Commonly, in the world of franchising restaurants demand almost the highest level of initial costs.
Simultaneously, these businesses hammer the most revenue. “There are a lot of moving parts and specialization in food,” explains Alex Cunningham, a business consultant concentrated on boosting profits of the franchisee. “I would strongly recommend a background in the industry.”
Pursuant to a food franchising review announced by Franchise Business Review, in the food franchise business, 51.5% of the franchises make a profit of less than $50K in one year, and approximately 7 percent of franchises exceed $250K in one year, and the average amount of a restaurant franchise profit comes approximately to $82K.
These figures do not seem so discouraging but only until you add in the amount of initial expense.
In spite of the fact that a number of simple restaurant franchises cost somewhere less than $100K to begin, a great chunk of well-known brands demand up to the shocking number of $500K to start.
At the same time, opening an independent restaurant may cost as much as $1 million or even more initial investment.

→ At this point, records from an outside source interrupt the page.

(** * dawn_utils.h: dynamic arrays, string builder, whole-file I/O, helpers

    A shallow embedding of [dawn_utils.h] and the proofs of its
    specification.  The C objects are modelled as follows.

    - [size_t] is a 64-bit unsigned integer, [int] a 32-bit and [long] a
      64-bit signed integer; they are values of [Z] and every arithmetic
      operation of the source is followed by its wrap-around.
    - A heap block is its number of slots together with the contents of the
      slots; a pointer is [None] for [NULL] or [Some] block.  Allocation
      sizes are counted in elements (for the string builder an element is a
      byte, so the count is the byte count of the source).
    - A macro or function that can stop the process, touch memory outside a
      block or loop forever has an [outcome].
    - The C library (the allocator, the streams) is a parameter that answers
      each call; what it was asked is recorded as a list of events. *)

From Stdlib Require Import ZArith Lia List String.
From Stdlib.Strings Require Import Byte.
From stdpp Require Import base numbers list list_numbers gmap strings.

Local Open Scope Z_scope.

(** ** Machine integers *)

Definition SIZE_WIDTH : Z := 64.
Definition SIZE_MAX : Z := 2 ^ SIZE_WIDTH - 1.
Definition PTRDIFF_MAX : Z := 2 ^ 63 - 1.
Definition LONG_MAX : Z := 2 ^ 63 - 1.
Definition INT_MAX : Z := 2 ^ 31 - 1.
Definition INT_MIN : Z := - 2 ^ 31.

(** Conversion to [size_t]: reduction modulo [2 ^ 64]. *)
Definition to_size_t (z : Z) : Z := z mod 2 ^ SIZE_WIDTH.

(** The two's complement wrap-around of a 32-bit [int]. *)
Definition to_int (z : Z) : Z := (z + 2 ^ 31) mod 2 ^ 32 - 2 ^ 31.

(** ** Outcomes *)

Inductive outcome (A : Type) : Type :=
| Returns (a : A)   (* control reaches the end *)
| AssertFailed      (* an [assert] stopped the process *)
| Undefined         (* an access outside an allocated block *)
| Diverges.         (* a loop that never exits *)

Arguments Returns {A} a.
Arguments AssertFailed {A}.
Arguments Undefined {A}.
Arguments Diverges {A}.

Definition bind {A B : Type} (m : outcome A) (k : A -> outcome B) : outcome B :=
  match m with
  | Returns a => k a
  | AssertFailed => AssertFailed
  | Undefined => Undefined
  | Diverges => Diverges
  end.

Notation "'do' x <- m ; k" := (bind m (fun x => k))
  (at level 10, x name, m at level 99, k at level 200).

(** ** Heap blocks *)

Section Memory.
Context {T : Type}.

Record block : Type := { slots : Z; cell : Z -> T }.

(** A pointer to the first slot of a block. *)
Definition pointer : Type := option block.

Definition in_block (b : block) (i : Z) : bool := (0 <=? i) && (i <? slots b).

(** [p[i]] *)
Definition load (p : pointer) (i : Z) : outcome T :=
  match p with
  | Some b => if in_block b i then Returns (cell b i) else Undefined
  | None => Undefined
  end.

(** [p[i] = v] *)
Definition store (p : pointer) (i : Z) (v : T) : outcome pointer :=
  match p with
  | Some b =>
      if in_block b i
      then Returns (Some {| slots := slots b;
                            cell := fun j => if j =? i then v else cell b j |})
      else Undefined
  | None => Undefined
  end.

(** [memcpy(dst + off, src, n * sizeof *dst)] *)
Definition memcpy (dst : pointer) (off : Z) (src : block) (n : Z) : outcome pointer :=
  match dst with
  | Some b =>
      if (0 <=? n) && (n <=? slots src) && (0 <=? off) && (off + n <=? slots b)
      then Returns (Some {| slots := slots b;
                            cell := fun j => if (off <=? j) && (j <? off + n)
                                             then cell src (j - off) else cell b j |})
      else Undefined
  | None => Undefined
  end.

(** The allocator: asked for [n] elements it answers [None] ([NULL]) or the
    indeterminate contents of the fresh slots. *)
Definition allocator : Type := Z -> option (Z -> T).

(** [malloc(n * sizeof(T))] *)
Definition malloc (heap : allocator) (n : Z) : pointer :=
  match heap n with
  | None => None
  | Some fresh => Some {| slots := n; cell := fresh |}
  end.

Business consultant Cunningham believes that mobile franchising is only suitable for a specific sort of entrepreneur who is more than comfortable to run a single-person procedure.
In his words, one has to be willing and aspire to be the chief cook and the bottle washer at the same time.
Be that as it may, mobile franchisee services require remarkably less investment than other sorts of businesses.
One does not have to commit to a five-year contract for a location. The entrepreneur does not start out with labor expenses for anyone else other than themselves.
The franchisee may have to purchase a vehicle, but they can redeem for that over time.
And even more, the franchisee is able to achieve an impressive amount of profit from running a mobile business, and there is even the potential to earn a six-figure revenue.
But of course, there is an underside to this. Cunningham believes that at the time of running a mobile business, in order to succeed, the franchisee needs to be active and also own a sales and marketing mentality.
Entrepreneurs who lack the business prospect will be experiencing a difficult time.
Personal-service Sector Franchising
Agency type businesses, such as maid services and home-based healthcare, (in which, the franchisee perform as a hub for independent entrepreneurs), are the most popular area of franchising at the moment.
In particular, home-based healthcare, is in great demand among mobile franchises, primarily because the young generation prefers to stay at home rather than working outside, for as long as they can.
Moreover, they are choosing home-based nursing care and assistance rather than going to assisted-living organizations. But another reason such franchises are so famous is due to the profit margin. Based on a report from Franchise Business Review, the average profit gained by senior-care franchises is almost $99K yearly.
According to Elgin of FranChoice, the average investment amount for senior care is a number less than $100K, and in one or two years, these franchises have the potential to gross $1 million or more.
These types of franchises are strongly the most profitable franchises anyone can invest in. then again, there is catch to all of this glory: these franchises require an immense amount of marketing.
Least profitable franchises
After having discussed the most profitable industries in the franchising business, we shift our focus to the least profitable franchises 2019.
In the following, we will take a look at the top 5 least profitable franchises 2019 in three different categories of High Investment, Medium Investment, and Low Investment. Let’s take a look at this data gathered and published by Forbes.